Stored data
== Segment start ==

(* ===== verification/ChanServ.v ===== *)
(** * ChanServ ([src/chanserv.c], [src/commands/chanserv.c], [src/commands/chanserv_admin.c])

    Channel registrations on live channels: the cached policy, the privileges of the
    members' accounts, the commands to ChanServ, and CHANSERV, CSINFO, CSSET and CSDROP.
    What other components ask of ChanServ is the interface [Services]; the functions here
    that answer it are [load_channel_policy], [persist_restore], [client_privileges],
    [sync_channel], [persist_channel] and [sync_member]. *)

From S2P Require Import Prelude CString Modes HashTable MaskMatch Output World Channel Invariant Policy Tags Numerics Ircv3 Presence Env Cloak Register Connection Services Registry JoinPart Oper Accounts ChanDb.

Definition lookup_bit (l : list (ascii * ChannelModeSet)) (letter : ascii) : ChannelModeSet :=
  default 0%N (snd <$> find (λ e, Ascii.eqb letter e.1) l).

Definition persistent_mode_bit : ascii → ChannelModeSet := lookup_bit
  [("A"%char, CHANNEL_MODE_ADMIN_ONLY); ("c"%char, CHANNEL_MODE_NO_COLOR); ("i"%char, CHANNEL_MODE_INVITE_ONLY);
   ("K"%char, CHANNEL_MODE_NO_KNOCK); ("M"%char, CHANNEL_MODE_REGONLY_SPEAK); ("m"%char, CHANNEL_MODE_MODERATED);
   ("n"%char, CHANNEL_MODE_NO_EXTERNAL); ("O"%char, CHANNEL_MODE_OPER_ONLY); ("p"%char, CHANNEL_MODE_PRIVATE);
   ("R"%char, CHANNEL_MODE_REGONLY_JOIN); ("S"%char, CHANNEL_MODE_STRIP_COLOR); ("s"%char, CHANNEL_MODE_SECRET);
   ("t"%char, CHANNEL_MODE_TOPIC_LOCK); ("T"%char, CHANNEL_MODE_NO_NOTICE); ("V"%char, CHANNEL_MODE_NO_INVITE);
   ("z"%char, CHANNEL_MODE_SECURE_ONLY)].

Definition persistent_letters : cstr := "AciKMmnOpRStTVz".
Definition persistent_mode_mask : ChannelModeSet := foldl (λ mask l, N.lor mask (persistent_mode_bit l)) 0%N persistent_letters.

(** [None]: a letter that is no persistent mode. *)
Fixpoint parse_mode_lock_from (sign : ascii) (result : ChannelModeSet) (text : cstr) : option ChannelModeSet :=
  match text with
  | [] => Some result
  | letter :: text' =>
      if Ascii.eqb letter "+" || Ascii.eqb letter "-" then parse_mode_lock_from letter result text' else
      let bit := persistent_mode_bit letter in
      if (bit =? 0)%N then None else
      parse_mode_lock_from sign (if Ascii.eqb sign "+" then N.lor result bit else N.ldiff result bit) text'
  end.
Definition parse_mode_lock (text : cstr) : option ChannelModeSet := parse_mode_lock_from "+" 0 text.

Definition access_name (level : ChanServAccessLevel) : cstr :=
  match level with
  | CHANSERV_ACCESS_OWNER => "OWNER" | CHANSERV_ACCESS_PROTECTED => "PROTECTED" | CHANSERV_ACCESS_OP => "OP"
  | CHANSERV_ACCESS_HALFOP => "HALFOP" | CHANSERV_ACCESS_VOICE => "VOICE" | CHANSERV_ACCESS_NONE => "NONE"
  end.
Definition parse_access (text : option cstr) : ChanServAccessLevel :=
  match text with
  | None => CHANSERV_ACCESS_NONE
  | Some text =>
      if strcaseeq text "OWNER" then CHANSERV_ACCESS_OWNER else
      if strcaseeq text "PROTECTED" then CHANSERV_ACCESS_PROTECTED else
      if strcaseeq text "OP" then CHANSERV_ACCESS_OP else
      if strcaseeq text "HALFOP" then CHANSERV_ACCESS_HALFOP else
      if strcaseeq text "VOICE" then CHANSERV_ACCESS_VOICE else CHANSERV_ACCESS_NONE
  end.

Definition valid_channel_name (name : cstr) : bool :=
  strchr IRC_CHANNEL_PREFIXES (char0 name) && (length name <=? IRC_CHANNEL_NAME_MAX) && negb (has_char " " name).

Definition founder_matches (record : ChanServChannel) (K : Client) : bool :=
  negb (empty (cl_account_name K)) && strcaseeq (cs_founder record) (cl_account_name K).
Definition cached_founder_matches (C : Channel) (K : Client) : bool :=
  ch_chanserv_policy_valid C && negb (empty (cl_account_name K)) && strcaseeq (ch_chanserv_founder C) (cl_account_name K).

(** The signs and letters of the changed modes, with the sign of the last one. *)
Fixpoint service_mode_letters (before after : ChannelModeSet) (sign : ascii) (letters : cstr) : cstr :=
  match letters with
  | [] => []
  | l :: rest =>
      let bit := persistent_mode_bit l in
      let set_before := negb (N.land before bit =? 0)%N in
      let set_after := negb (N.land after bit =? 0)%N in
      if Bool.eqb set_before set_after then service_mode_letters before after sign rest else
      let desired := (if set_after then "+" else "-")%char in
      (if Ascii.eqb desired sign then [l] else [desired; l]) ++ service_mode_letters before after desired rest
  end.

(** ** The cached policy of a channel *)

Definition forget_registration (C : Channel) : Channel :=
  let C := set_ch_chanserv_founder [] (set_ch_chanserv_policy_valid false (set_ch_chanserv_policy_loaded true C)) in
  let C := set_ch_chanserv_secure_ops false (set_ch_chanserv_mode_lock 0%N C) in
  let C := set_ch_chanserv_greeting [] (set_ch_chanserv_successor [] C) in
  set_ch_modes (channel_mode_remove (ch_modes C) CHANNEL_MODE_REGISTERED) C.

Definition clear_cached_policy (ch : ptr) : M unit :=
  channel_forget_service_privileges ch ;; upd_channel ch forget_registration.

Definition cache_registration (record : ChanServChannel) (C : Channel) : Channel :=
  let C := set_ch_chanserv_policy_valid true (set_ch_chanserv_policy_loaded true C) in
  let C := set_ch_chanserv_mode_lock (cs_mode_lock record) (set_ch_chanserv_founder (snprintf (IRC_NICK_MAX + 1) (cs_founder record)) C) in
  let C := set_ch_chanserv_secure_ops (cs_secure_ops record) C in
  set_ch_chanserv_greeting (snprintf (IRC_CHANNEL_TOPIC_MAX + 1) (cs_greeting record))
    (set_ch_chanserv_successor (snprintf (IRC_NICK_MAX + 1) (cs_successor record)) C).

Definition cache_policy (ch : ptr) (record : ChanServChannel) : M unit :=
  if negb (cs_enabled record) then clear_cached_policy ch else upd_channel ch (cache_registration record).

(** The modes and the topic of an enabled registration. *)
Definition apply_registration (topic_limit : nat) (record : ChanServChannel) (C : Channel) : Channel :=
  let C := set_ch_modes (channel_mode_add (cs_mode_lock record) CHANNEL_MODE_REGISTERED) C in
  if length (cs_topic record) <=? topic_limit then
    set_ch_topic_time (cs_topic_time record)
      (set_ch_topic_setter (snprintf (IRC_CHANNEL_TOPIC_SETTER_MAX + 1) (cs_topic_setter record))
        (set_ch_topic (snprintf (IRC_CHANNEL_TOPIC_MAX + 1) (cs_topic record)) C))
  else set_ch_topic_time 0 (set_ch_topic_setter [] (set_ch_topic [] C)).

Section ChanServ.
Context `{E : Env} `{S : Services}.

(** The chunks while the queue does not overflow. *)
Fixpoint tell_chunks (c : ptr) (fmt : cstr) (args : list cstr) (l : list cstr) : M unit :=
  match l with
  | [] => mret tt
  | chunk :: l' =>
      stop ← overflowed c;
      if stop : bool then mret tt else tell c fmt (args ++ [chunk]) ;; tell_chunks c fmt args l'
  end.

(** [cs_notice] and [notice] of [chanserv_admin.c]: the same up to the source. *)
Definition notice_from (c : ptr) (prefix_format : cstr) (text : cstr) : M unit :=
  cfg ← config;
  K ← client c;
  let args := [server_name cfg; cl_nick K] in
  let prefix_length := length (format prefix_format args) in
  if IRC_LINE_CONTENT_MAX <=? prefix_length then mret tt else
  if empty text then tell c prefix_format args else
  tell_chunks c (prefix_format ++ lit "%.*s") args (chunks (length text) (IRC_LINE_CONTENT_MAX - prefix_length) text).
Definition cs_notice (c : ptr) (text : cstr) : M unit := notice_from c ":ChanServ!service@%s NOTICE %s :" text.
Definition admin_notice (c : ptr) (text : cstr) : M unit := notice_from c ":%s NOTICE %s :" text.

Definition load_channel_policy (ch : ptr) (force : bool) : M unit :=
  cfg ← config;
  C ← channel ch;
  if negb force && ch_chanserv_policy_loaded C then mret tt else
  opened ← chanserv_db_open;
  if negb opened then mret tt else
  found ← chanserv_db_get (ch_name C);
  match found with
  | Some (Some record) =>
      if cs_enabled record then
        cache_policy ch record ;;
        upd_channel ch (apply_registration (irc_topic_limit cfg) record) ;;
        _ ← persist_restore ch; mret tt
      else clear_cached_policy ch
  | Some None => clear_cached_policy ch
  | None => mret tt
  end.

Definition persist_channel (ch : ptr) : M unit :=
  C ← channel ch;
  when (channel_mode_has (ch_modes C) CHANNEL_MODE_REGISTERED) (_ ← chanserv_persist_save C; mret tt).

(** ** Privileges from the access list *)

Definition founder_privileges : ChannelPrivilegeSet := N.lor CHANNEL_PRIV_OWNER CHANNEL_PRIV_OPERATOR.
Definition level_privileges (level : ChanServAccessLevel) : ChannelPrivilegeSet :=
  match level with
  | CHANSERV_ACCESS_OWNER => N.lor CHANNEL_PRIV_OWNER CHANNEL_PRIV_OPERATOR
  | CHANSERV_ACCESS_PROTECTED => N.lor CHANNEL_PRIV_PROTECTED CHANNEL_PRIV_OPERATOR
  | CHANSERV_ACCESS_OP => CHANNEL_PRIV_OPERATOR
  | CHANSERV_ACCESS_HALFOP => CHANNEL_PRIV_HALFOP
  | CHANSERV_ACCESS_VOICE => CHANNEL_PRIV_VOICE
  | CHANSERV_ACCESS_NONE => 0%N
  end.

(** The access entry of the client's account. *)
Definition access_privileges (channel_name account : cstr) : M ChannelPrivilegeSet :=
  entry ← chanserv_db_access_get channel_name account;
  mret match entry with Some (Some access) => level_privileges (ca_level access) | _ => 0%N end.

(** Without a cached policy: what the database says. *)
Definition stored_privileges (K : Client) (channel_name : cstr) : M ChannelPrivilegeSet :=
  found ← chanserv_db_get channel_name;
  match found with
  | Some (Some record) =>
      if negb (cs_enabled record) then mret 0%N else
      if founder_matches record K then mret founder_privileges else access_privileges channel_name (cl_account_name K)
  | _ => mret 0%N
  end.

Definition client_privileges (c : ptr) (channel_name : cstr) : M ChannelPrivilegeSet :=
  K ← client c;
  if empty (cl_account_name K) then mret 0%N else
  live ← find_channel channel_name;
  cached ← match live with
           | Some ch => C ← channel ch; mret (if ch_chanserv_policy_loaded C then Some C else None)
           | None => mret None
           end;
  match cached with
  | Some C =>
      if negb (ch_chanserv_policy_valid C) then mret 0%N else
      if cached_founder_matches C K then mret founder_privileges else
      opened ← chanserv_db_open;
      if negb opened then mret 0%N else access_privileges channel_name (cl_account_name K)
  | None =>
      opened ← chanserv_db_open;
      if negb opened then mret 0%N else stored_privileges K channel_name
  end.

== Segment end ==

• _Your goal_
Every line from the line containing "let C := set_ch_modes" through the line containing "when (channel_mode_has (ch_modes" in the records above must be retyped exactly. Leave out the rest.

• _Response box_
  let C := set_ch_modes (channel_mode_add (cs_mode_lock record) CHANNEL_MODE_REGISTERED) C in
  if length (cs_topic record) <=? topic_limit then
    set_ch_topic_time (cs_topic_time record)
      (set_ch_topic_setter (snprintf (IRC_CHANNEL_TOPIC_SETTER_MAX + 1) (cs_topic_setter record))
        (set_ch_topic (snprintf (IRC_CHANNEL_TOPIC_MAX + 1) (cs_topic record)) C))
  else set_ch_topic_time 0 (set_ch_topic_setter [] (set_ch_topic [] C)).

Section ChanServ.
Context `{E : Env} `{S : Services}.

(** The chunks while the queue does not overflow. *)
Fixpoint tell_chunks (c : ptr) (fmt : cstr) (args : list cstr) (l : list cstr) : M unit :=
  match l with
  | [] => mret tt
  | chunk :: l' =>
      stop ← overflowed c;
      if stop : bool then mret tt else tell c fmt (args ++ [chunk]) ;; tell_chunks c fmt args l'
  end.

(** [cs_notice] and [notice] of [chanserv_admin.c]: the same up to the source. *)
Definition notice_from (c : ptr) (prefix_format : cstr) (text : cstr) : M unit :=
  cfg ← config;
  K ← client c;
  let args := [server_name cfg; cl_nick K] in
  let prefix_length := length (format prefix_format args) in
  if IRC_LINE_CONTENT_MAX <=? prefix_length then mret tt else
  if empty text then tell c prefix_format args else
  tell_chunks c (prefix_format ++ lit "%.*s") args (chunks (length text) (IRC_LINE_CONTENT_MAX - prefix_length) text).
Definition cs_notice (c : ptr) (text : cstr) : M unit := notice_from c ":ChanServ!service@%s NOTICE %s :" text.
Definition admin_notice (c : ptr) (text : cstr) : M unit := notice_from c ":%s NOTICE %s :" text.

Definition load_channel_policy (ch : ptr) (force : bool) : M unit :=
  cfg ← config;
  C ← channel ch;
  if negb force && ch_chanserv_policy_loaded C then mret tt else
  opened ← chanserv_db_open;
  if negb opened then mret tt else
  found ← chanserv_db_get (ch_name C);
  match found with
  | Some (Some record) =>
      if cs_enabled record then
        cache_policy ch record ;;
        upd_channel ch (apply_registration (irc_topic_limit cfg) record) ;;
        _ ← persist_restore ch; mret tt
      else clear_cached_policy ch
  | Some None => clear_cached_policy ch
  | None => mret tt
  end.

Definition persist_channel (ch : ptr) : M unit :=
  C ← channel ch;
  when (channel_mode_has (ch_modes C) CHANNEL_MODE_REGISTERED) (_ ← chanserv_persist_save C; mret tt).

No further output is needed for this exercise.